### Task prompt
Retrieve all lines below that have the string "when".

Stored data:
Lemma option_of_value_faults tag len value : 0 ≤ len ≤ DHCP_OPTION_MAX_LENGHT →
  match option_of_value tag len value with
  | Ret _ => True
  | Undef f =>
      f = BadConversion ∧ (∀ n, cJSON_GetNumberValue value = Some n → ¬ is_u32 n) ∨
      f = OutOfBounds ∧ value_room tag value < len ∨
      f = NullDeref ∧ cJSON_IsString value = true ∧ cJSON_GetStringValue value = None
  | NoFuel => False
  end.
Proof.
  intros Hl. pose proof (λ v, new_values_faults tag len v Hl) as Hnew.
  unfold option_of_value, value_room.
  destruct (dhcp_option_tag_to_type tag); destruct (negb _) eqn:En; try done.
  - destruct (to_unsigned 32 _) as [n|f|] eqn:E; cbn [mbind result_bind].
    + specialize (Hnew (le_bytes 4 n)). destruct (_ ← _; _) as [|f|]; [done| |done]. right. by left.
    + apply to_unsigned_Undef in E as [-> E]. by left.
    + by apply to_unsigned_total in E.
  - destruct (cJSON_GetStringValue value) as [t|]; [|done].
    specialize (Hnew (string_memory t)). destruct (_ ← _; _) as [|f|]; [done| |done]. right. by left.
  - unfold address_value, get_string. cbn [mbind option_bind].
    destruct (cJSON_GetStringValue value) as [t|] eqn:Et; cbn [deref].
    + rewrite ret_bind, ret_bind. destruct (_ =? 0); [done|].
      specialize (Hnew (le_bytes 4 (ipv4_address_to_uint32 t))).
      destruct (_ ← _; _) as [|f|]; [done| |done]. right. by left.
    + right. right. split; [done|]. by apply negb_false_iff in En.
  - specialize (Hnew [truth value]). destruct (_ ← _; _) as [|f|]; [done| |done]. right. by left.
  - destruct (cJSON_GetStringValue value) as [t|]; [|done].
    specialize (Hnew (string_memory t)). destruct (_ ← _; _) as [|f|]; [done| |done]. right. by left.
Qed.

Lemma load_options_faults options : ∀ dest, Forall sendable_entry options →
  match load_options_loop dest options with
  | Ret _ => True
  | Undef f => ∃ opt, opt ∈ options ∧ entry_fault opt f
  | NoFuel => False
  end.
Proof.
  induction options as [|opt options IH]; intros dest He; [done|].
  apply Forall_cons in He as [[_ Hmax] He]. cbn [load_options_loop].
  assert (Hrest : ∀ dest, match load_options_loop dest options with
    | Ret _ => True | Undef f => ∃ o, o ∈ opt :: options ∧ entry_fault o f | NoFuel => False end).
  { intros dest'. specialize (IH dest' He). destruct (load_options_loop dest' options) as [|f|]; [done| |done].
    destruct IH as (o & Ho & Hf). exists o. split; [by right | done]. }
  assert (Hhere : ∀ f, entry_fault opt f → ∃ o, o ∈ opt :: options ∧ entry_fault o f)
    by (intros f Hf; exists opt; split; [left | done]).
  assert (Hconv : ∀ key, key ∈ ["tag"; "lenght"]%string →
    match to_unsigned 8 (get_number (cJSON_GetObjectItem opt key)) with
    | Ret n => get_number (cJSON_GetObjectItem opt key) = Some n ∧ 0 ≤ n
    | Undef f => ∃ o, o ∈ opt :: options ∧ entry_fault o f | NoFuel => False end).
  { intros key Hk. destruct (to_unsigned _ _) as [n|f|] eqn:E.
    - apply to_unsigned_Ret in E as [E Hn]. split; [done | lia].
    - apply to_unsigned_Undef in E as [-> E]. apply Hhere. left. exists key. split; [done | exact E].
    - by apply to_unsigned_total in E. }
  pose proof (Hconv "tag"%string ltac:(left)) as Ht. pose proof (Hconv "lenght"%string ltac:(right; left)) as Hl.
  destruct (to_unsigned 8 (get_number (cJSON_GetObjectItem opt "tag"))) as [tag| |]; [|done..].
  destruct (to_unsigned 8 (get_number (cJSON_GetObjectItem opt "lenght"))) as [len| |]; [|done..].
  cbn [mbind result_bind]. destruct Ht as [Ht _], Hl as [Hl Hl0].
  destruct (cJSON_GetObjectItem opt "value") as [value|] eqn:Ev; [|apply Hrest].
  destruct (_ || _); [apply Hrest|].
  pose proof (option_of_value_faults tag len value) as Ho. specialize (Ho (conj Hl0 (Hmax len Hl))).
  destruct (option_of_value tag len value) as [[o|]|f|]; cbn [mbind result_bind]; [apply Hrest | done | | done].
  apply Hhere. destruct Ho as [[-> Ho]|[[-> Ho]|[-> Ho]]]; cbn.
  - right. by exists value.
  - by exists tag, len, value.
  - by exists value.
Qed.

(** C23. For a file whose entries do not name the END tag or a length over 253,
    which the code does not refuse and no option can have on the wire: when
    the loader returns, every option of the list can be sent, with a length within
    its value, a number of at most four bytes and the rest of its memory 0, and
    none replaced an option of the same tag that was there before, from the
    command line.  The loader does not check the length itself: it does not return
    only when an entry of the file has a length beyond the memory of its value,
    which is then read past its end, a tag or a length that is missing or no byte,
    or a number over 32 bits. *)
Theorem config_load_dhcp_options_sendable dest options :
  sendable dest → Forall sendable_entry (cJSON_children options) →
  match config_load_dhcp_options dest (Some options) with
  | Ret (rv, dest') => sendable dest' ∧
      ∀ t o, dhcp_option_retrieve dest t = Some o → dhcp_option_retrieve dest' t = Some o
  | Undef f => ∃ opt, opt ∈ cJSON_children options ∧ entry_fault opt f
  | NoFuel => False
  end.
Proof.
  intros Hd He. pose proof (load_options_faults (cJSON_children options) dest He) as Hf.
  unfold config_load_dhcp_options.
  destruct (load_options_loop dest (cJSON_children options)) as [[rv dest']|f|] eqn:H; [|done..].
  by eapply load_options_sendable.
Qed.

(** A number longer than four bytes is not refused: it is copied from the four
    bytes of a variable, past their end. *)
Theorem config_load_dhcp_options_overread dest options opt rest tag len value n :
  cJSON_children options = opt :: rest →
  get_number (cJSON_GetObjectItem opt "tag") = Some tag → is_u8 tag → tag ≠ 0 →
  dhcp_option_tag_to_type tag = DHCP_OPTION_NUMERIC →
  get_number (cJSON_GetObjectItem opt "lenght") = Some len → 4 < len < 256 →
  cJSON_GetObjectItem opt "value" = Some value → cJSON_GetNumberValue value = Some n → is_u32 n →
  config_load_dhcp_options dest (Some options) = Undef OutOfBounds.
Proof.
  intros Hc Ht Ht8 Ht0 Hty Hl Hlen Hv Hn Hn32. unfold config_load_dhcp_options, is_u8, is_u32 in *.
  rewrite Hc. cbn [load_options_loop]. rewrite Ht, Hl, !to_unsigned_in, !ret_bind by lia.
  rewrite Hv, !(proj2 (Z.eqb_neq _ _)) by lia. cbn [orb]. unfold option_of_value.
  rewrite Hty, (is_number_spec _ n Hn). cbn [negb]. rewrite Hn, to_unsigned_in, ret_bind by lia.
  unfold dhcp_option_new_values, slice, zlen. rewrite length_le_bytes.
  rewrite (proj2 (Z.leb_gt (0 + len) (Z.of_nat 4))) by lia. by rewrite andb_false_r.
Qed.
End OptionTheorems.

(** ** The addresses of the interface *)
Section InterfaceTheorems.
Context `{CC : !Cclog} `{CJ : !Cjson}.

(** What is preserved is a property of [server->config]. *)
Section OnConfig.
Context (I : config → Prop).
Notation holds := (λ s, I (s_config s)).

Lemma preserves_assign f : (∀ c, I c → I (f c)) → preserves holds (assign f).
Proof. intros Hf. apply preserves_modify. intros s. apply Hf. Qed.

Lemma preserves_config_env {A} (m : prog env A) : preserves holds (with_env m).
Proof. intros s a s' Hs. unfold with_env. destruct (m _) as [[b e]| |]; [|done..]. by intros [= <- <-]. Qed.

Lemma preserves_config_allocator {A} (f : address_allocator → result (A * address_allocator)) :
  preserves holds (with_allocator f).
Proof. intros s a s' Hs. unfold with_allocator. destruct (f _) as [[b al]| |]; [|done..]. by intros [= <- <-]. Qed.
End OnConfig.

#[local] Hint Resolve preserves_assign preserves_config_env preserves_config_allocator : preserve.

(** The server has these addresses. *)
Definition has_addresses (ip broadcast : Z) (c : config) : Prop :=
  bound_ip c = ip ∧ broadcast_addr c = broadcast.
Definition has_interface (ip broadcast : Z) (c : config) : Prop :=
  String.length (interface c) ≠ O ∧ has_addresses ip broadcast c.

Section Fixed.
Context (ip broadcast : Z).
Notation addresses := (λ s, has_addresses ip broadcast (s_config s)).
Notation interfaced := (λ s, has_interface ip broadcast (s_config s)).

Lemma preserves_scan_number set arg : (∀ n c, has_addresses ip broadcast c → has_addresses ip broadcast (set n c)) →
  preserves addresses (scan_number set arg).
Proof.
  intros Hs. unfold scan_number. preserve.
  apply (preserves_assign (has_addresses ip broadcast)). by apply Hs.
Qed.

Lemma preserves_parse_argument ifap argc opt arg : opt ≠ 1 →
  preserves addresses (parse_argument ifap argc opt arg).
Proof.
  intros Hopt. unfold parse_argument.
  destruct (Z.eqb_spec opt 1) as [->|_]; [done|].
  assert (Ha : ∀ f, (∀ c, has_addresses ip broadcast c → has_addresses ip broadcast (f c)) →
    preserves addresses (assign f)) by apply preserves_assign.
  preserve; try (apply preserves_scan_number; intros n c; exact id);
    try (apply Ha; intros c; exact id).
  all: try apply (preserves_config_allocator (has_addresses ip broadcast)).
Qed.

Lemma preserves_parse_loop ifap argc args : 1 ∉ args.*1 →
  preserves addresses (parse_loop ifap argc args).
Proof.
  induction args as [|[opt arg] args IH]; intros Hno; cbn [parse_loop]; [preserve|].
  cbn [fmap list_fmap fst] in Hno. apply not_elem_of_cons in Hno as [Hne Hno].
  apply preserves_bind; [by apply preserves_parse_argument|]. intros [rv exit].
  destruct (_ || _); [preserve | by apply IH].
Qed.

Lemma parse_keeps_addresses ifap argc args : 1 ∉ args.*1 →
  preserves addresses (config_parse_arguments ifap argc args).
Proof.
  intros Hno. unfold config_parse_arguments.
  do 4 (apply preserves_bind; [apply (preserves_assign (has_addresses ip broadcast)); intros c; exact id | intros _]).
  by apply preserves_parse_loop.
Qed.

Lemma preserves_load_switch get set section key d :
  (∀ n c, has_interface ip broadcast c → has_interface ip broadcast (set n c)) →
  preserves interfaced (load_switch get set section key d).
Proof.
  intros Hs. unfold load_switch. preserve. apply (preserves_assign (has_interface ip broadcast)), Hs.
Qed.

Lemma preserves_load_number w get set section key d :
  (∀ n c, has_interface ip broadcast c → has_interface ip broadcast (set n c)) →
  preserves interfaced (load_number w get set section key d).
Proof.
  intros Hs. unfold load_number. preserve. apply (preserves_assign (has_interface ip broadcast)), Hs.
Qed.

Lemma load_interface_skips ifap section s : String.length (interface (s_config s)) ≠ O →
  load_interface ifap section s = Ret (0, s).
Proof.
  intros Hi. unfold load_interface. rewrite bind_gets.
  by destruct (Nat.eqb_spec (String.length (interface (s_config s))) 0).
Qed.

Lemma load_keeps_interface ifap : preserves interfaced (config_load_configuration ifap).
Proof.
  unfold config_load_configuration, config_load_server_config, config_load_security_config.
  pose proof (λ A, preserves_config_env (has_interface ip broadcast) (A := A)) as He.
  pose proof (λ A, preserves_config_allocator (has_interface ip broadcast) (A := A)) as Hal.
  assert (Hi : ∀ section, preserves interfaced (load_interface ifap section)).
  { intros section s a s' Hs. rewrite load_interface_skips by apply Hs. by intros [= <- <-]. }
  preserve; try apply Hi; try (apply preserves_load_number; intros n c; exact id);
    try (apply preserves_load_switch; intros n c; exact id); try apply He; try apply Hal.
Qed.
End Fixed.

(** A server whose interface is named on the command line never learns the
    addresses of that interface: they are only looked up for the interface of
    the configuration file and for the default configuration.  Its server
    identifier and its broadcast address stay 0. *)
Theorem config_interface_argument ifap argc args s s1 ifap' rv s2 :
  bound_ip (s_config s) = 0 → broadcast_addr (s_config s) = 0 → 1 ∉ args.*1 →
  config_parse_arguments ifap argc args s = Ret (0, s1) →
  String.length (interface (s_config s1)) ≠ O →
  config_load_configuration ifap' s1 = Ret (rv, s2) →
  bound_ip (s_config s2) = 0 ∧ broadcast_addr (s_config s2) = 0.
Proof.
  intros Hip Hbc Hno Hparse Hlen Hload.
  assert (H1 : has_addresses 0 0 (s_config s1)) by (by eapply parse_keeps_addresses; [exact Hno | split | exact Hparse]).
  assert (H2 : has_interface 0 0 (s_config s2)) by (by eapply load_keeps_interface; [split; [exact Hlen | exact H1] | exact Hload]).
  apply H2.
Qed.
End InterfaceTheorems.

(** ** The precedence of the sources *)
Section ServerTheorems.
Context `{CC : !Cclog} `{CJ : !Cjson}.

(** The value of a number: the command line's, or the file's, or the default. *)
Definition chosen (argument : Z) (object : option json) (d : Z) : Z :=
  if argument =? 0 then match object with Some j => default 0 (cJSON_GetNumberValue j) | None => d end
  else argument.

Definition chosen_switch (argument : Z) (object : option json) (d : Z) : Z :=
  if argument =? CONFIG_UNTOUCHED then switch_value object d else argument.

(** The file holds a number that fits, or nothing. *)
Definition fits (w : Z) (object : option json) : Prop :=
  match object with
  | Some j => ∃ n, cJSON_GetNumberValue j = Some n ∧ 0 ≤ n < 2 ^ w
  | None => True
  end.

### Solution to this problem
    which the code does not refuse and no option can have on the wire: when
    only when an entry of the file has a length beyond the memory of its value,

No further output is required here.